Core Requirements
A file sharing platform allows users to upload, organize, and share files and folders. Key features: file upload/download, folder hierarchy, sharing with fine-grained permissions, real-time sync across devices, and version history. Scale: Google Drive stores 15 billion files. Dropbox syncs 1+ billion files per day. Challenges: efficient storage (deduplication), sync (detecting changes across devices), and real-time collaboration. This is a common system design interview question at Dropbox, Google, and Microsoft.
Storage Architecture
Files are stored in object storage (S3, GCS) — not in a relational database (binary blobs don’t belong in SQL). Schema: File: file_id, owner_id, name, mime_type, size_bytes, storage_key (S3 object key), content_hash (SHA256 of file content), created_at, modified_at, is_trashed. FileVersion: version_id, file_id, storage_key, content_hash, size_bytes, modified_at, modified_by. FolderHierarchy: node_id, parent_id, name, type (FILE, FOLDER), owner_id, path (materialized path for fast tree queries). Content-addressed storage: the storage_key is derived from the content_hash (e.g., hash[:2]/hash[2:4]/hash). Deduplication: if two users upload the same file (same SHA256), only one copy is stored in S3. The metadata (File table) points to the same storage_key. This is “client-side deduplication” when the client sends the hash before uploading, or “server-side deduplication” when the server checks after upload. Storage savings: for office documents and photos, deduplication typically achieves 30-60% storage reduction.

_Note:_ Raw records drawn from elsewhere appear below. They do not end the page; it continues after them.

(* ===== verification/Credits.v ===== *)
(** * Credits: the data of the credit ledger, its repository interface and the
      [Operations] facade (src/credits/types.go, repo.go, operations.go).

    [CreditRepo] is the Go interface as a class over the repository's state: one
    method per Go method, each a function of the state and of a [stamp], the
    readings of the clock and the random identifiers the call draws. The
    in-memory implementation is CreditsMemory.v. *)
From S2P Require Import Prelude.

(** ** Data (types.go) *)
Definition SourceStripePayment : string := "stripe_payment".
Definition SourceAdminGrant : string := "admin_grant".
Definition SourceSignupBonus : string := "signup_bonus".
Definition SourceRefund : string := "refund".

Record Grant := mkGrant {
  g_ID : string;
  g_SubjectID : string;
  g_Bucket : string;
  g_AmountInitial : Z;
  g_AmountRemaining : Z;
  g_GrantedAt : Z;
  g_ExpiresAt : option Z;
  g_Source : string;
  g_SourceRef : string;
  g_Metadata : mapref;
}.

Record GrantInput := mkGrantInput {
  gi_SubjectID : string;
  gi_Bucket : string;
  gi_Amount : Z;
  gi_ValidDays : Z;
  gi_Source : string;
  gi_SourceRef : string;
  gi_Metadata : mapref;
}.

Record DeductInput := mkDeductInput {
  di_SubjectID : string;
  di_Bucket : string;
  di_Amount : Z;
  di_Reason : string;
  di_RequestID : string;
  di_Metadata : mapref;
}.

Record Deduction := mkDeduction {
  d_ID : string;
  d_SubjectID : string;
  d_Bucket : string;
  d_GrantID : string;
  d_Amount : Z;
  d_Reason : string;
  d_RequestID : string;
  d_CreatedAt : Z;
  d_Metadata : mapref;
}.

Record Balance := mkBalance {
  b_SubjectID : string;
  b_Bucket : string;
  b_Total : Z;
  b_NextExpiry : option Z;
  b_GrantCount : Z;
}.

Inductive EntryType := EntryTypeGrant | EntryTypeDeduction.

Record LedgerEntry := mkEntry {
  le_Type : EntryType;
  le_Timestamp : Z;
  le_Bucket : string;
  le_Amount : Z;
  le_Reason : string;
  le_Source : string;
  le_SourceRef : string;
  le_GrantID : string;
}.

#[export] Instance Grant_eq_dec : EqDecision Grant.
Proof. solve_decision. Defined.
#[export] Instance Grant_inhabited : Inhabited Grant :=
  populate (mkGrant "" "" "" 0 0 time_zero None "" "" None).
#[export] Instance Deduction_eq_dec : EqDecision Deduction.
Proof. solve_decision. Defined.

(** The zero [Balance]. *)
Definition Balance_zero : Balance := mkBalance "" "" 0 None 0.

(** ** Errors of the facade, and what a repository can report. *)
Inductive credits_error :=
| ErrGrantAmount        (* GrantInput.Amount must be positive *)
| ErrDeductAmount       (* DeductInput.Amount must be positive *)
| ErrRequestIDRequired  (* DeductInput.RequestID is required for idempotency *)
| ErrInsufficientCredit
| ErrGrantIDRequired    (* grantID is required *)
| ErrRepo (msg : string).

(** ** The repository interface (repo.go, CreditRepo) *)

(** What one call reads from outside: the first and later readings of the clock
    (one per bucket where a call reads it once per bucket), and the identifiers it
    draws from the random source. *)
Record stamp := mkStamp {
  st_now : Z;
  st_later : string -> Z;
  st_id : string;
  st_ids : nat -> string;
}.

Class CreditRepo (S : Type) := {
  cr_Grant : stamp -> GrantInput -> S -> res credits_error Grant * S;
  cr_ListBySubject : string -> S -> res credits_error (list Grant);
  cr_TryDeduct : stamp -> DeductInput -> S -> res credits_error (bool * Balance) * S;
  cr_Balance : stamp -> string -> string -> S -> res credits_error Balance;
  cr_AllBalances : stamp -> string -> S -> res credits_error (gmap string Balance);
  cr_RunExpiry : stamp -> S -> res credits_error (Z * Z) * S;
  cr_History : string -> Z -> S -> res credits_error (list LedgerEntry);
  cr_RevokeGrant : stamp -> string -> string -> S -> res credits_error unit * S;
  cr_FindGrantsBySourceRef : string -> S -> res credits_error (list Grant);
  (** Reading a metadata map the repository handed out. *)
  cr_metadata : S -> mapref -> smap;
  (** Building a map literal that is passed to the repository. *)
  cr_new_map : smap -> S -> nat * S;
}.

(** ** Operations (operations.go) *)
Module Operations.
Section ops.
Context {S : Type} `{CreditRepo S}.

Definition op_Grant (st : stamp) (gin : GrantInput) (s : S) : res credits_error Grant * S :=
  if gi_Amount gin <=? 0 then (Err ErrGrantAmount, s)
  else cr_Grant st gin s.

(** The Go signature returns the balance beside the error; it is the zero balance
    on the guards, and the repository's on success. *)
Definition op_TryDeduct (st : stamp) (din : DeductInput) (s : S)
  : res credits_error (bool * Balance) * S :=
  if di_Amount din <=? 0 then (Err ErrDeductAmount, s)
  else if String.eqb (di_RequestID din) "" then (Err ErrRequestIDRequired, s)
  else cr_TryDeduct st din s.

(** [Deduct] returns the balance beside [ErrInsufficientCredit] too. *)
Definition op_Deduct (st : stamp) (din : DeductInput) (s : S)
  : option Balance * option credits_error * S :=
  match op_TryDeduct st din s with
  | (Err e, s') => (None, Some e, s')
  | (Ok (false, bal), s') => (Some bal, Some ErrInsufficientCredit, s')
  | (Ok (true, bal), s') => (Some bal, None, s')
  end.

Definition op_HasAccess (st : stamp) (subject bucket : string) (s : S)
  : res credits_error bool :=
  match cr_Balance st subject bucket s with
  | Err e => Err e
  | Ok bal => Ok (0 <? b_Total bal)
  end.

Definition op_RevokeGrant (st : stamp) (grantID reason : string) (s : S)
  : res credits_error unit * S :=
  if String.eqb grantID "" then (Err ErrGrantIDRequired, s)
  else cr_RevokeGrant st grantID reason s.
End ops.
End Operations.
(* ===== verification/CreditsMemoryFacts.v ===== *)
(** * CreditsMemoryFacts: the in-memory ledger keeps its books.

    [acct_ok] is the invariant of one subject's account, [ledger_inv] of the whole
    repository, [reachable] the states the facade can produce. *)
From S2P Require Import Prelude Ledger Credits CreditsMemory.
Import Memory.

(** ** Accounts *)

(** What the deductions [ds] took from the grant [id]. *)
Definition spent (ds : list Deduction) (id : string) : Z :=
  sumZ (map (fun d => if String.eqb (d_GrantID d) id then d_Amount d else 0) ds).

(** The grants a deduction from [bucket] may draw on at [now], and their total. *)
Definition eligible (now : Z) (bucket : string) (g : Grant) : bool :=
  (0 <? g_AmountRemaining g) && negb (expired now g) && String.eqb (g_Bucket g) bucket.
Definition spendable (now : Z) (bucket : string) (g : Grant) : Z :=
  if eligible now bucket g then g_AmountRemaining g else 0.
Definition avail (now : Z) (bucket : string) (gs : list Grant) : Z :=
  sumZ (map (spendable now bucket) gs).

(** The books of one grant: nothing negative, nothing spent twice, and every credit
    accounted for as long as the grant has not been closed. *)
Definition grant_ok (ds : list Deduction) (g : Grant) : Prop :=
  0 <= g_AmountRemaining g /\
  g_AmountRemaining g + spent ds (g_ID g) <= g_AmountInitial g <= int64_max /\
  (g_AmountRemaining g = 0 \/ g_AmountRemaining g + spent ds (g_ID g) = g_AmountInitial g).

Record acct_ok (gs : list Grant) (ds : list Deduction) : Prop := {
  acct_ids : NoDup (map g_ID gs);
  acct_books : Forall (grant_ok ds) gs;
  acct_deductions : Forall (fun d => 0 < d_Amount d /\ d_GrantID d ∈ map g_ID gs) ds;
}.

(** *** Sums over an updated list *)
Lemma spent_app ds ds' id : spent (ds ++ ds') id = spent ds id + spent ds' id.
Proof. unfold spent. by rewrite map_app, sumZ_app. Qed.

Lemma spent_nonneg ds id : Forall (fun d => 0 < d_Amount d) ds -> 0 <= spent ds id.
Proof.
  intros H. apply sumZ_nonneg, Forall_map. eapply Forall_impl; [exact H|].
  intros d Hd. cbn in *. destruct (String.eqb _ _); lia.
Qed.

Lemma spent_fresh ds id : id ∉ map d_GrantID ds -> spent ds id = 0.
Proof.
  unfold spent. induction ds as [|d ds IH]; [done|]. cbn [map]. rewrite sumZ_cons.
  intros [Hne Hd]%not_elem_of_cons. rewrite (IH Hd).
  destruct (String.eqb_spec (d_GrantID d) id); [congruence | lia].
Qed.

Lemma avail_insert now b gs i g g' :
  gs !! i = Some g ->
  avail now b (<[i:=g']> gs) = avail now b gs - spendable now b g + spendable now b g'.
Proof.
  intros Hi. unfold avail. rewrite map_insert. apply sumZ_insert. by rewrite map_lookup, Hi.
Qed.

Lemma avail_snoc now b gs g : avail now b (gs ++ [g]) = avail now b gs + spendable now b g.
Proof. unfold avail. rewrite map_app, sumZ_app. cbn. lia. Qed.

(** *** One deduction step keeps an account in order *)
Definition deduct_from (take : Z) (g : Grant) : Grant :=
  set_remaining (g_AmountRemaining g - take) g.

Lemma grant_ok_int64 ds g take :
  0 <= spent ds (g_ID g) -> grant_ok ds g -> 0 <= take <= g_AmountRemaining g ->
  in_int64 (g_AmountRemaining g - take).
Proof. unfold grant_ok, in_int64, int64_min, int64_max. lia. Qed.

Lemma acct_spent_nonneg gs ds id : acct_ok gs ds -> 0 <= spent ds id.
Proof. intros [_ _ H]. apply spent_nonneg. eapply Forall_impl; [exact H|]. by intros d [? _]. Qed.

Lemma acct_ok_step gs ds i g take d :
  acct_ok gs ds -> gs !! i = Some g -> 0 < take <= g_AmountRemaining g ->
  d_GrantID d = g_ID g -> d_Amount d = take ->
  acct_ok (<[i := deduct_from take g]> gs) (ds ++ [d]).
Proof.
  intros [Hids Hbooks Hds] Hi Htake Hid Hamt.
  assert (Hmap : map g_ID (<[i := deduct_from take g]> gs) = map g_ID gs)
    by (by apply (map_insert_same _ _ _ g)).
  assert (Hd1 : forall id, spent [d] id = if String.eqb (g_ID g) id then take else 0).
  { intros id. unfold spent. cbn. rewrite Hid, Hamt. lia. }
  rewrite Forall_lookup in Hbooks. split.
  - by rewrite Hmap.
  - apply Forall_lookup. intros j g' Hj. unfold grant_ok. rewrite spent_app, Hd1.
    destruct (decide (i = j)) as [<-|Hne].
    + rewrite list_lookup_insert_eq in Hj by (by eapply lookup_lt_Some).
      injection Hj as <-. cbn. rewrite String.eqb_refl.
      specialize (Hbooks i g Hi). unfold grant_ok in Hbooks. lia.
    + rewrite list_lookup_insert_ne in Hj by done.
      destruct (String.eqb_spec (g_ID g) (g_ID g')) as [E|_].
      * by destruct Hne; eapply (NoDup_map_inj g_ID gs).
      * specialize (Hbooks j g' Hj). unfold grant_ok in Hbooks. lia.
  - rewrite Hmap, Forall_app. split; [done|]. constructor; [|done].
    rewrite Hid, Hamt. split; [lia|]. apply elem_of_map. exists g. split; [done|].
    by eapply list_elem_of_lookup_2.
Qed.

(** Lowering what remains (expiry, revocation) keeps it in order too. *)
Definition lowered (g g' : Grant) : Prop :=
  g_ID g' = g_ID g /\ g_AmountInitial g' = g_AmountInitial g /\
  (g_AmountRemaining g' = g_AmountRemaining g \/ g_AmountRemaining g' = 0).

Lemma acct_ok_lower gs gs' ds :
  acct_ok gs ds -> Forall2 lowered gs gs' -> acct_ok gs' ds.
Proof.
  intros Hok Hl. assert (Hsp : forall id, 0 <= spent ds id) by (intros id; by eapply acct_spent_nonneg).
  destruct Hok as [Hids Hbooks Hds].
  assert (Hmap : map g_ID gs' = map g_ID gs).
  { clear Hids Hbooks Hds Hsp. induction Hl as [|g g' gs gs' Hg _ IH]; [done|].
    cbn. rewrite IH. f_equal. apply Hg. }
  split; rewrite ?Hmap; [done| |done].
  clear Hids Hds Hmap. induction Hl as [|g g' gs gs' (Hid & Hin & Hr) _ IH]; [done|].
  inv Hbooks. constructor; [|auto]. unfold grant_ok in *. rewrite Hid, Hin. specialize (Hsp (g_ID g)). lia.
Qed.

Lemma acct_ok_grant gs ds g :
  acct_ok gs ds -> g_ID g ∉ map g_ID gs ->
  g_AmountRemaining g = g_AmountInitial g -> 0 <= g_AmountInitial g <= int64_max ->
  acct_ok (gs ++ [g]) ds.
Proof.
  intros [Hids Hbooks Hds] Hnew Hr Hmax.
  split; rewrite ?map_app, ?Forall_app.
  - apply NoDup_app. split; [done|]. split; [|by apply NoDup_singleton].
    intros x Hx ->%list_elem_of_singleton. done.
  - split; [done|]. constructor; [|done]. unfold grant_ok. rewrite spent_fresh; [lia|].
    intros (d & E & Hd)%elem_of_map. rewrite Forall_forall in Hds.
    destruct (Hds d Hd) as [_ Hin]. apply Hnew. by rewrite E.
  - eapply Forall_impl; [exact Hds|]. intros d [? Hin]. cbn in *. split; [done|].
    apply elem_of_app. by left.
Qed.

Upload Flow with Chunked Transfer
For large files (> 5MB): split into 5MB chunks. Upload each chunk independently (resumable). After all chunks are uploaded: server assembles them (S3 multipart upload). Resumable upload: the client computes chunk hashes before uploading. Client sends the list of chunk hashes to the server. Server returns which chunks are already present (dedup check). Client uploads only the missing chunks. This is Dropbox’s “block-based sync” — for a 100MB file that changed only 1MB, only the modified chunks need to be uploaded. Direct-to-S3 upload: client gets a pre-signed S3 URL from the server, uploads directly to S3 without routing through your servers (avoids server bandwidth and processing costs). Server receives completion notification via S3 event notification or direct callback from the client. Integrity check: server verifies the final SHA256 of the assembled file matches the client-provided hash.
Sync Protocol
Sync detects changes on a device and propagates them to other devices. File system watcher: the desktop client watches for file system events (create, modify, delete, rename) using OS APIs (inotify on Linux, FSEvents on macOS, FileSystemWatcher on Windows). Change detection: on each event, compute the file’s hash. Compare to the last known server hash. If different: upload the changed chunks. Server notification to other devices: the server publishes the change event to a long-poll endpoint or WebSocket channel keyed to the user_id. All connected clients receive the notification and download the updated file/chunks. Conflict resolution: two devices modify the same file while offline. On reconnect, both submit changes. The server timestamps changes. The later change wins (last-writer-wins). The earlier version is saved as a conflict copy (“file (John’s conflicted copy 2024-01-15).docx”) and both are shown to the user. Sync ordering: process changes in the order they happened (tracked by a monotonic version counter per file).
Permissions and Sharing
Permission model: OWNER (full control, can delete), EDITOR (read + write), VIEWER (read only), COMMENTER (read + comment). Share: user shares a file or folder with another user (or via a public link). Schema: Permission: permission_id, node_id, grantee_id (user or group), access_level, granted_by, granted_at. Public link: Link: link_id, node_id, token (random 32-byte URL-safe string), access_level, expires_at, view_count. Inherited permissions: when a folder is shared, all descendants inherit the folder’s permissions. Efficient inheritance check: for file F in folder path /A/B/C/F: check permissions on F, then C, B, A in order (first match wins). Materialized path: nodes store their full path (e.g., “/root/A/B/C”) enabling O(1) path queries. Permission cache: cache user→file permission in Redis for 5 minutes (most files are accessed repeatedly). Invalidate on permission changes. For the public link: validate token in Redis for fast, database-free lookup. Include rate limiting (100 req/min per link) in the link validation middleware.